Don`t take `world` out of World Cup, says Swann
London: England off-spinner Graeme Swann has urged officials "not to take the world out of the World Cup," amidst fears the tournament could become a `closed shop` for cricket`s elite nations.
The International Cricket Council (ICC) are trying to slim down the existing 14-team tournament, which this year in the sub-continent will stretch to a stamina-sapping six weeks, to a 10-team contest in 2015.
But as there are 10 Test playing countries, the associates or second-tier sides believe they will be frozen out as none of the `big boys` will accept a change to a system where they all now qualify as of right for the World Cup.
While there have been some hugely lopsided contests down the years, there have also been some memorable `giantkillings`.
The 2007 World Cup saw Ireland beat Pakistan while four years previously Kenya made it through to the semi-finals.
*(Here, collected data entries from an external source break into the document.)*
(* ===== verification/SimulatorDrive.v ===== *)
(** The simulator on a host that behaves: its registration, its rollout and the
    acknowledgements of every stage, whatever the schedulers of its pools. *)

From Stdlib Require Import ZArith Lia Ascii SpecFloat.
From S2P Require Import Prelude GoLib Sha256 Host Format Parallel ParallelProps Domain Guardrail Registry RegistryStore AgentRegistry AgentStore Rollout RolloutFacts RolloutStore RolloutService RolloutMemory DataPlane Simulator Drive CampaignDrive.
Import Domain Rollout Format Parallel ParallelFacts Simulator System Drive Campaign CampaignDrive.
Open Scope string_scope.
Open Scope list_scope.
Open Scope Z_scope.

Module SimulatorDrive.

Definition sim_id : Z → string := numbered "agent-".

Definition seed_text : string := "Synthetic payment authorization failure rate used by the simulator.".

Definition plan : list Stage := [MkStage "stage-5" 5 0; MkStage "stage-25" 25 0; MkStage "stage-100" 100 0].
Definition stage_at (k : nat) : Stage := nth k plan (MkStage "stage-100" 100 0).

(** The agents a stage takes in, by number. *)
Definition in_stage (k : nat) (i : Z) : bool := takes cfg_id v2_id (s_Percentage (stage_at k)) (sim_id i).
Definition members (n : Z) (k : nat) : list Z := filter (λ i, in_stage k i = true) (seqZ 0 n).
(* ===== verification/RolloutProps.v ===== *)
(** The properties of the rollout service and of the process it runs in:
    refinement of the rollout machine, and what the machine guarantees of
    every state the process reaches. *)

From Stdlib Require Import ZArith Lia.
From S2P Require Import Prelude GoLib Host Http Domain Guardrail Registry RegistrySpec RegistryMemory Rollout RolloutFacts RolloutStore RolloutService RolloutSpec RolloutInvariants RolloutMemory RolloutRefine RolloutProgress DataPlane ControlPlane System DataPlaneFacts Deployment Convergence Demo.
Import DataPlane Domain Rollout RolloutService RolloutSpec RolloutInvariants DataPlaneFacts System Deployment.
Open Scope string_scope.
Open Scope list_scope.
Open Scope Z_scope.

Module RolloutProps.

(** * Refinement *)

(** C1. [Service.Acknowledge] refines the rollout machine: from any world whose
    store is well formed, whatever the request, the queries' answers and the
    point at which it is cancelled or fails, the call takes the store through
    a sequence of machine steps and leaves it well formed. *)
Theorem Acknowledge_refinement (s : Service World) ctx input w :
  queries_apart s → store_inv w → view_ok (view w) →
  wp (Acknowledge s ctx input) (λ _ w', store_inv w' ∧ view_ok (view w') ∧
    rtc step (None, view w) (None, view w')) w.
Proof. intros Hq Hi Hv. pose proof (service_laws s Hq). by apply (RolloutRefine.Acknowledge_refines s interrupted store_inv view). Qed.

Lemma Acknowledge_refinement_witness :
  wp (Acknowledge (NewService World) Background (MkAcknowledgeInput Demo.first_id "half" "agent-1" "v" 1))
     (λ _ w', store_inv w' ∧ view_ok (view w') ∧
        rtc step (None, view Demo.started) (None, view w')) Demo.started.
Proof.
  pose proof (reachable_sound _ _ _ Demo.wired Demo.started_reachable) as [[Hi Hv] _].
  apply Acknowledge_refinement; [apply new_service_queries|exact Hi|exact Hv].
Defined.

(** C2. [Service.ReconcileActive], the loop that promotes, pauses and rolls back
    every active rollout, refines the machine: each rollout it visits moves by
    machine steps, also when a later one fails. *)
Theorem ReconcileActive_refinement (s : Service World) ctx w :
  queries_apart s → store_inv w → view_ok (view w) →
  wp (ReconcileActive s ctx) (λ _ w', store_inv w' ∧ view_ok (view w') ∧
    rtc step (None, view w) (None, view w')) w.
Proof. intros Hq Hi Hv. pose proof (service_laws s Hq). by apply (RolloutRefine.ReconcileActive_refines s interrupted store_inv view). Qed.

Lemma ReconcileActive_refinement_witness :
  wp (ReconcileActive (NewService World) Background)
     (λ _ w', store_inv w' ∧ view_ok (view w') ∧
        rtc step (None, view Demo.second_started) (None, view w')) Demo.second_started.
Proof.
  pose proof (reachable_sound _ _ _ Demo.wired Demo.second_started_reachable) as [[Hi Hv] _].
  apply ReconcileActive_refinement; [apply new_service_queries|exact Hi|exact Hv].
Defined.

(** C3. [Service.CreateRollout] refines the machine: a rollout is added only
    with a valid plan, in a free slot, at its first stage, whose cohort is then
    written; a failure between the two writes leaves an empty cohort. *)
Theorem CreateRollout_refinement (s : Service World) ctx input w :
  queries_apart s → store_inv w → view_ok (view w) →
  RolloutRefine.unreserved (RolloutRefine.plan_of s input) →
  wp (CreateRollout s ctx input) (λ _ w', store_inv w' ∧ view_ok (view w') ∧
    rtc step (None, view w) (None, view w')) w.
Proof. intros Hq Hi Hv Hu. pose proof (service_laws s Hq). by apply (RolloutRefine.CreateRollout_refines s interrupted store_inv view). Qed.

Definition example_input : CreateRolloutInput :=
  MkCreateRolloutInput "acme" "timeout" "production" 2 [] [] [] f_zero 0 0 0.

Lemma CreateRollout_refinement_witness :
  wp (CreateRollout (NewService World) Background example_input)
     (λ _ w', store_inv w' ∧ view_ok (view w') ∧
        rtc step (None, view Demo.ready) (None, view w')) Demo.ready.
Proof.
  pose proof (reachable_sound _ _ _ Demo.wired Demo.ready_reachable) as [[Hi Hv] _].
  apply CreateRollout_refinement; [apply new_service_queries|exact Hi|exact Hv|].
  apply Forall_forall. simpl. intros st Hst.
  repeat (apply elem_of_cons in Hst as [-> |Hst]; [apply RolloutSpec.short_not_verification; simpl; lia|]).
  by apply not_elem_of_nil in Hst.
Defined.

(** C8. Completion publishes the candidate: when [Service.promote] returns a
    completed rollout, the registry's stable version for the rollout's key and
    environment is the version the rollout was created for. *)
Theorem completion_publishes validator ctx r stages w :
  RegistrySpec.registry_inv reg_inv reg_view validator w → no_nul (r_TenantID r) →
  wp (promote ctx r stages) (λ res w', ∀ r', res = Ok r' → r_State r' = StateCompleted →
    ∃ d ver st, RegistrySpec.defines (reg_view w) (r_TenantID r) (r_ConfigKey r) d ∧
      ver ∈ RegistrySpec.rv_versions (reg_view w) (d_ID d) ∧
      v_VersionNumber ver = r_CandidateVersion r ∧
      RegistrySpec.rv_state (reg_view w') (d_ID d) (r_Environment r) = Some st ∧
      es_StableVersionID st = v_ID ver) w.
Proof.
  intros Hinv Hn. unfold promote. wp_step.
  2: { cbv zeta. wp_step. apply wp_any. intros [next|e] w1; [|done].
       wp_step. apply wp_any. intros [t|e] w2; [|done]. wp_step. apply wp_any. intros [[]|e] w3; [|done].
       wp_step. apply wp_any. intros [ts|e] w4; [|done]. wp_step. by intros r' [= <-]. }
  wp_step. eapply (wp_mono _ (λ _ w', w' = w)).
  { destruct (Transition _ _); [done|]. by destruct (bool_decide _). }
  intros [[]|e] _ ->; [|done].
  wp_step. wp_call (RegistrySpec.SetStableVersion_spec interrupted reg_inv reg_view registry_frame validator);
    [done|done|]. simpl.
  intros [st|e] w1 [Hi1 Hres]; [|done].
  destruct Hres as (d & ver & Hd & Hge & Hver & Hcfg & Henv & Hstable & _ & Hput).
  assert (HostFrame (λ w' : World, reg_view w' = reg_view w1)) as Hframe by by split.
  wp_step. apply (wp_now _ (HostFrame0 := Hframe)); [done|]. intros t w2 Hv2. cbv zeta.
  wp_step. eapply (wp_mono _ (λ _ (w' : World), reg_view w' = reg_view w1)).
  { apply (preserves_wp (λ w' : World, reg_view w' = reg_view w1)); [|done].
    apply (preserves_part (λ s, RegistryMemory.view_of s = reg_view w1)). keep. }
  intros [[]|e] w3 Hv3; [|done]. wp_step. intros r' [= <-] _.
  exists d, ver, st. split_and!; [done|by eapply list_elem_of_lookup_2| | |done].
  - destruct (RegistrySpec.ok_version _ (RegistrySpec.ri_ok _ _ _ _ Hinv) _ _ _ Hver) as (_ & -> & _). lia.
  - change (RegistrySpec.rv_state (reg_view w3) (d_ID d) (r_Environment r) = Some st).
    rewrite Hv3. destruct Hput as (_ & _ & _ & ->).
    + rewrite decide_True by done. done.
    + destruct Hd as (Hd & _).
      by destruct (RegistrySpec.ok_definition _ (RegistrySpec.ri_ok _ _ _ _ Hinv) _ _ Hd) as (_ & ? & _).
Qed.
And England off-spinner Swann, in an interview with the March edition of the Wisden Cricketer magazine," said: "Of course the emerging nations should stay in it.”
"Why would you want to take the world out of the World Cup? Shocks can happen," he added.
His words were backed up by several other Test players, with South Africa`s AB de Villiers saying conditions at this edition, which is being staged in India, Bangladesh and Sri Lanka, could favour the associates.
"Playing on the subcontinent levels things out and they can be harder than the best teams because their bowlers are slower and it makes it tough for batsmen," he said.
New Zealand star Brendon McCullum added the fear of being on the wrong end of an upset added an extra-dimension to the World Cup.
"It`s a little bit scary actually. All you think about is playing the knockouts, winning the big games. But to be part of the big moments you`ve got to overcome the banana-skin games."
Veteran Kenya batsman Steve Tikolo said the World Cup remained vital for the development of associate nation cricket: "The World Cup offers us the chance to test ourselves against the Test nations which we rarely do nowadays."
The ICC have said they`ve still to decide on qualification procedures for the 2015 World Cup and, in what appears to be an attempt to placate the associates, the tier below the Test elite, announced plans to expand the World Twenty20 to 16 teams.
"How the 10 members are to be determined is still to be decided," insisted David Richardson, the ICC`s general manager for cricket.
"It could be the full members only but it could be not", former South Africa wicketkeeper Richardson added.